§ **EXERCISE**:
Two lines in the data below mark the range: the one with "Fixpoint map_chars (f" and the one with "Definition upper : string". Return both, along with every line between them, exactly.

§ **INPUT MATERIAL**:
(** * Aix-DB: the deep-research agent's delivery pipeline and SQL tool layer

    A shallow embedding of
      - [src/agent/deepagent/tools/native_sql_tools.py] (the four SQL tools
        and their calls into the tool-call manager), and
      - [src/agent/deepagent/deep_research_agent.py] (task registry,
        streaming delivery loop, rendering, error classification),
    followed by the properties of the specification that concern them,
    and of
      - [src/agent/excel/excel_mapping_node.py] (column types, table and
        catalog names, reading the uploaded files), and
      - [src/agent/excel/excel_excute_sql.py] (running the generated
        query in DuckDB),
    with further properties of all four.

    Conventions.  A Python [str] is a [string]; one [ascii] stands for one
    character, and the case mappings are the ASCII ones.  The fixed banners
    of the source are kept verbatim as literals.  Awaited calls are the only
    points where the environment acts: each awaited write, flush or stream
    step consumes one scripted event that says how the call ends and
    whether a cancel request for the task arrived while it was pending. *)

From Stdlib Require Import Ascii String ZArith Lia Sorted.
From stdpp Require Import base option list gmap strings pretty.

Open Scope string_scope.
Open Scope list_scope.

(** ** Python string operations *)

Module PyStr.

Definition nl : string := String "010"%char EmptyString.

(** [str.isspace] on one character. *)
Definition is_space (c : ascii) : bool :=
  let n := nat_of_ascii c in
  (Nat.leb 9 n && Nat.leb n 13) || (Nat.leb 28 n && Nat.leb n 32).

Definition lower_char (c : ascii) : ascii :=
  let n := nat_of_ascii c in
  if Nat.leb 65 n && Nat.leb n 90 then ascii_of_nat (n + 32) else c.

Definition upper_char (c : ascii) : ascii :=
  let n := nat_of_ascii c in
  if Nat.leb 97 n && Nat.leb n 122 then ascii_of_nat (n - 32) else c.

Fixpoint map_chars (f : ascii -> ascii) (s : string) : string :=
  match s with
  | EmptyString => EmptyString
  | String c r => String (f c) (map_chars f r)
  end.

(** [s.lower()], [s.upper()] *)
Definition lower : string -> string := map_chars lower_char.
Definition upper : string -> string := map_chars upper_char.

Fixpoint lstrip (s : string) : string :=
  match s with
  | String c r => if is_space c then lstrip r else s
  | EmptyString => EmptyString
  end.

(** [rstrip] keeps a character when it is not a space or when something
    is kept to its right. *)
Fixpoint rstrip (s : string) : string :=
  match s with
  | EmptyString => EmptyString
  | String c r =>
      match rstrip r with
      | EmptyString => if is_space c then EmptyString else String c EmptyString
      | r' => String c r'
      end
  end.

(** [s.strip()] *)
Definition strip (s : string) : string := rstrip (lstrip s).

(** [s.startswith(p)] *)
Definition startswith (s p : string) : bool := String.prefix p s.

(** [needle in hay] *)
Fixpoint contains (needle hay : string) : bool :=
  String.prefix needle hay ||
  match hay with
  | EmptyString => false
  | String _ r => contains needle r
  end.

(** [s[:n]] *)
Fixpoint take (n : nat) (s : string) : string :=
  match n, s with
  | S k, String c r => String c (take k r)
  | _, _ => EmptyString
  end.

(** truth value of a string: non-empty *)
Definition truthy (s : string) : bool :=
  match s with EmptyString => false | _ => true end.

(** [s.split(c)] for a one-character separator: the pieces, at least one. *)
Fixpoint split_on (sep : ascii) (s : string) : list string :=
  match s with
  | EmptyString => [EmptyString]
  | String c r =>
      if Ascii.eqb c sep then EmptyString :: split_on sep r
      else match split_on sep r with
           | p :: ps => String c p :: ps
           | [] => [String c EmptyString]
           end
  end.

(** [sep.join(parts)] *)
Definition join (sep : string) (parts : list string) : string :=
  String.concat sep parts.

End PyStr.

(** ** The tool-call manager (call ledger and governor) *)

Module ToolCallManager.

(** Modelled from the spec: the module [tool_call_manager]
    ([get_tool_call_manager], [check_before_call], [record_call]) is
    imported by the tool layer but is not among the sources.  The data
    model follows section 3 (Call Record, Call Decision) and the policy
    follows section 4.2 of the specification. *)
Record CallRecord := {
  tool_name : string;
  query_fingerprint : option string;
  success : bool;
  timestamp : nat
}.

(** Modelled from the spec: thresholds are configuration. *)
Record Config := {
  repeat_threshold : nat;   (* K of the loop guard *)
  flood_window : nat;       (* length of the rolling window *)
  flood_ceiling : nat       (* most calls tolerated inside the window *)
}.

Record t := {
  config : Config;
  sessions : gmap string (list CallRecord)
}.

(** Modelled from the spec: the pieces of [s] between runs of
    whitespace. *)
Fixpoint words_aux (cur : string) (s : string) : list string :=
  match s with
  | EmptyString => if PyStr.truthy cur then [cur] else []
  | String c r =>
      if PyStr.is_space c
      then (if PyStr.truthy cur then [cur] else []) ++ words_aux EmptyString r
      else words_aux (cur +:+ String c EmptyString) r
  end.

(** Modelled from the spec: "fingerprinting normalizes whitespace/case". *)
Definition fingerprint (q : string) : string :=
  PyStr.join " " (words_aux EmptyString (PyStr.lower q)).

(** Modelled from the spec: the ledger of a session, empty before its
    first use. *)
Definition ledger (m : t) (sid : string) : list CallRecord :=
  default [] (sessions m !! sid).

§ **TASK RESPONSE**:
Fixpoint map_chars (f : ascii -> ascii) (s : string) : string :=
  match s with
  | EmptyString => EmptyString
  | String c r => String (f c) (map_chars f r)
  end.

(** [s.lower()], [s.upper()] *)
Definition lower : string -> string := map_chars lower_char.
Definition upper : string -> string := map_chars upper_char.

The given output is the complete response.